(** A turn of [deposit] or [withdraw]: the balance changes under the mutex. *)
Definition guarded (t : thread) (change : Z) (p : pc) (b : Z) (m : option thread)
    : option (Z * option thread * pc) :=
  match p with
  | Lock i => if decide (m = None) then Some (b, Some t, Load i) else None
  | Load i => Some (b, m, Store i b)
  | Store i v => Some (v + change, m, Unlock i)
  | Unlock i => Some (b, None, turn Lock (i + 1))
  | Return => None
  end.

(** A turn of [deposit_bad] or [withdraw_bad]: nothing is locked. *)
Definition unguarded (change : Z) (p : pc) (b : Z) (m : option thread)
    : option (Z * option thread * pc) :=
  match p with
  | Load i => Some (b, m, Store i b)
  | Store i v => Some (v + change, m, turn Load (i + 1))
  | _ => None
  end.

Definition deposit := guarded Depositor 1.
Definition withdraw := guarded Withdrawer (-1).
Definition deposit_bad := unguarded 1.
Definition withdraw_bad := unguarded (-1).

Definition exec (bad : bool) (t : thread) (s : state) : option state :=
  match t with
  | Depositor =>
      '(b, m, p) ← (if bad then deposit_bad else deposit) (pc_deposit s) (balance s) (lock s);
      Some (State b m p (pc_withdraw s))
  | Withdrawer =>
      '(b, m, p) ← (if bad then withdraw_bad else withdraw) (pc_withdraw s) (balance s) (lock s);
      Some (State b m (pc_deposit s) p)
  end.

Fixpoint schedule (bad : bool) (l : list thread) (s : state) : option state :=
  match l with
  | [] => Some s
  | t :: l' => s' ← exec bad t s; schedule bad l' s'
  end.

(** The threads as main creates them. *)
Definition start (bad : bool) : state :=
  let p := turn (if bad then Load else Lock) 0 in State 0 None p p.

Definition stuck (bad : bool) (s : state) : Prop := forall t, exec bad t s = None.

Definition finished (s : state) : Prop := pc_deposit s = Return /\ pc_withdraw s = Return.

End Threads.

(** The identifier pthread_create stores; nothing is known of it when it fails. *)
Definition identifier (r : resp) : option Z :=
  if ret r =? 0 then Some (nth 0 (out r) 0) else None.

Section Code.
Context {K : Type} {HK : Kernel K}.

Definition create (fn : string) : C K (option Z) :=
  r ← syscall (Csys "pthread_create" [AS fn]); mret (identifier r).

(** pthread_join of an identifier that is no thread's is undefined. *)
Definition join (t : option Z) : C K unit :=
  match t with
  | None => undefined (UB_uninit "thread" 0)
  | Some 0 => undefined (UB_null "thread")
  | Some t => sys "pthread_join" [AI t];; mret tt
  end.

(** [balance] is what the account holds when main reads it. *)
Definition main (argv : list string) (balance : Z) : C K Z :=
  (if argc argv <? 2 then
     fprintf stderr (cat ["Usage: "; arg_n argv 0; " opt"; nl;
       "opt=0 : good case - NO data race as a mutex is used"; nl;
       "opt=1 : bad case - classic data race as no mutex's used"; nl]);;
     exit 1
   else mret tt);;
  '(t1, t2) ←
    (if atoi (arg_n argv 1) =? 0 then
       t1 ← create "deposit"; t2 ← create "withdraw"; mret (t1, t2)
     else if atoi (arg_n argv 1) =? 1 then
       t1 ← create "deposit_bad"; t2 ← create "withdraw_bad"; mret (t1, t2)
     else mret (Some 0, Some 0));
  join t1;; join t2;;
  printf (cat ["Final balance: "; fmt_d balance; nl]);;
  mret 0.

End Code.

(** ** Lemmas on both versions *)

(** The updates a thread has stored. *)
Definition done_ (n : Z) (p : pc) : Z :=
  match p with
  | Lock i | Load i | Store i _ => i
  | Unlock i => i + 1
  | Return => n
  end.

(** What is left to do: a turn has at most four steps. *)
Definition left (n : Z) (p : pc) : Z :=
  match p with
  | Lock i => 4 * (n - i)
  | Load i => 4 * (n - i) - 1
  | Store i _ => 4 * (n - i) - 2
  | Unlock i => 4 * (n - i) - 3
  | Return => 0
  end.

Lemma schedule_ind n bad (P : state -> Prop) (m : state -> Z) :
  (forall t s s', P s -> exec n bad t s = Some s' -> P s' /\ m s' < m s) ->
  forall l s s', P s -> schedule n bad l s = Some s' -> P s' /\ m s' + zlen l <= m s.
Proof.
  intros Hstep l. induction l as [|t l IH]; intros s s' Hs E; cbn in E.
  { simplify_eq. rewrite zlen_nil. split; [done|lia]. }
  apply bind_Some in E as (s1 & E1 & E). destruct (Hstep t s s1 Hs E1) as [H1 Hm].
  destruct (IH s1 s' H1 E) as [H2 Hl]. rewrite zlen_cons. split; [done|lia].
Qed.

Lemma bank_schedule_app n bad l1 l2 s :
  schedule n bad (l1 ++ l2) s = s' ← schedule n bad l1 s; schedule n bad l2 s'.
Proof.
  revert s. induction l1 as [|t l1 IH]; intros s; cbn; [done|].
  destruct (exec n bad t s) as [s'|]; cbn; [apply IH|done].
Qed.

(** ** With the mutex *)

Definition holds (p : pc) : bool :=
  match p with Load _ | Store _ _ | Unlock _ => true | _ => false end.

Definition pc_ok (n : Z) (p : pc) (b : Z) : Prop :=
  match p with
  | Lock i | Load i | Unlock i => 0 <= i < n
  | Store i v => 0 <= i < n /\ v = b
  | Return => True
  end.

Record inv (n : Z) (s : state) : Prop := Inv {
  inv_balance : balance s = done_ n (pc_deposit s) - done_ n (pc_withdraw s);
  inv_deposit : pc_ok n (pc_deposit s) (balance s);
  inv_withdraw : pc_ok n (pc_withdraw s) (balance s);
  inv_lock1 : holds (pc_deposit s) = bool_decide (lock s = Some Depositor);
  inv_lock2 : holds (pc_withdraw s) = bool_decide (lock s = Some Withdrawer) }.

Lemma bank_unheld n p b b' : holds p = false -> pc_ok n p b -> pc_ok n p b'.
Proof. by destruct p. Qed.

Lemma inv_start n : 0 <= n -> inv n (start n false).
Proof.
  intros. unfold start, turn. destruct (Z.ltb_spec 0 n); constructor; cbn; try done; lia.
Qed.

(** A step of one thread keeps what concerns it; the other is outside its critical
    section whenever the step changes the balance. *)
Lemma guarded_step n t change p b m b' m' p' :
  0 <= n -> pc_ok n p b -> holds p = bool_decide (m = Some t) ->
  guarded n t change p b m = Some (b', m', p') ->
  pc_ok n p' b' /\ holds p' = bool_decide (m' = Some t) /\
  b' - b = change * (done_ n p' - done_ n p) /\ left n p' < left n p /\
  (m = m' \/ m = None /\ m' = Some t \/ m = Some t /\ m' = None) /\
  (b = b' \/ m = Some t).
Proof.
  intros Hn Hp Hh E. destruct p as [i|i|i v|i|]; cbn [guarded pc_ok holds] in *; [|..|done].
  - case_decide; simplify_eq. rewrite bool_decide_eq_true_2 by done. cbn [pc_ok holds done_ left]. split_and!; auto; lia.
  - simplify_eq. cbn [pc_ok holds done_ left]. split_and!; auto; lia.
  - symmetry in Hh. apply bool_decide_eq_true in Hh as ->. destruct Hp as [Hi ->]. simplify_eq.
    rewrite bool_decide_eq_true_2 by done. cbn [pc_ok holds done_ left]. split_and!; auto; lia.
  - symmetry in Hh. apply bool_decide_eq_true in Hh as ->. simplify_eq.
    unfold turn. destruct (Z.ltb_spec (i + 1) n) as [|Hge]; cbn [pc_ok holds done_ left].
    + split_and!; auto; lia.
    + assert (n = i + 1) as -> by lia. split_and!; auto; lia.
Qed.

Lemma bank_exec_inv n t s s' : 0 <= n -> inv n s -> exec n false t s = Some s' ->
  inv n s' /\ left n (pc_deposit s') + left n (pc_withdraw s') <
              left n (pc_deposit s) + left n (pc_withdraw s).
Proof.
  intros Hn [Hb H1 H2 L1 L2] E. destruct s as [b m p1 p2]. cbn in *.
  destruct t; cbn in E; apply bind_Some in E as ([[b' m'] p'] & E & [= <-]).
  - destruct (guarded_step _ _ _ _ _ _ _ _ _ Hn H1 L1 E) as (G1 & G2 & G3 & G4 & G5 & G6).
    split; [|cbn; lia]. constructor; cbn; [lia|done| |done|].
    + destruct G6 as [<-| ->]; [done|]. by apply (bank_unheld _ _ b).
    + rewrite L2. destruct G5 as [->|[[-> ->]|[-> ->]]]; done.
  - destruct (guarded_step _ _ _ _ _ _ _ _ _ Hn H2 L2 E) as (G1 & G2 & G3 & G4 & G5 & G6).
    split; [|cbn; lia]. constructor; cbn; [lia| |done| |done].
    + destruct G6 as [<-| ->]; [done|]. by apply (bank_unheld _ _ b).
    + rewrite L1. destruct G5 as [->|[[-> ->]|[-> ->]]]; done.
Qed.

Lemma bank_stuck n s : inv n s -> stuck n false s -> finished s.
Proof.
  intros [_ _ _ L1 L2] Hs. pose proof (Hs Depositor) as S1. pose proof (Hs Withdrawer) as S2.
  destruct s as [b m p1 p2]. unfold finished. cbn in *.
  destruct m as [[]|]; destruct p1; cbn in *; try done; destruct p2; cbn in *; done.
Qed.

* TASK DETAILS *
Output the listing verbatim through the "(** A turn of [deposit_bad]" line.

* WRITTEN ANSWER *
(** A turn of [deposit] or [withdraw]: the balance changes under the mutex. *)
Definition guarded (t : thread) (change : Z) (p : pc) (b : Z) (m : option thread)
    : option (Z * option thread * pc) :=
  match p with
  | Lock i => if decide (m = None) then Some (b, Some t, Load i) else None
  | Load i => Some (b, m, Store i b)
  | Store i v => Some (v + change, m, Unlock i)
  | Unlock i => Some (b, None, turn Lock (i + 1))
  | Return => None
  end.

(** A turn of [deposit_bad] or [withdraw_bad]: nothing is locked. *)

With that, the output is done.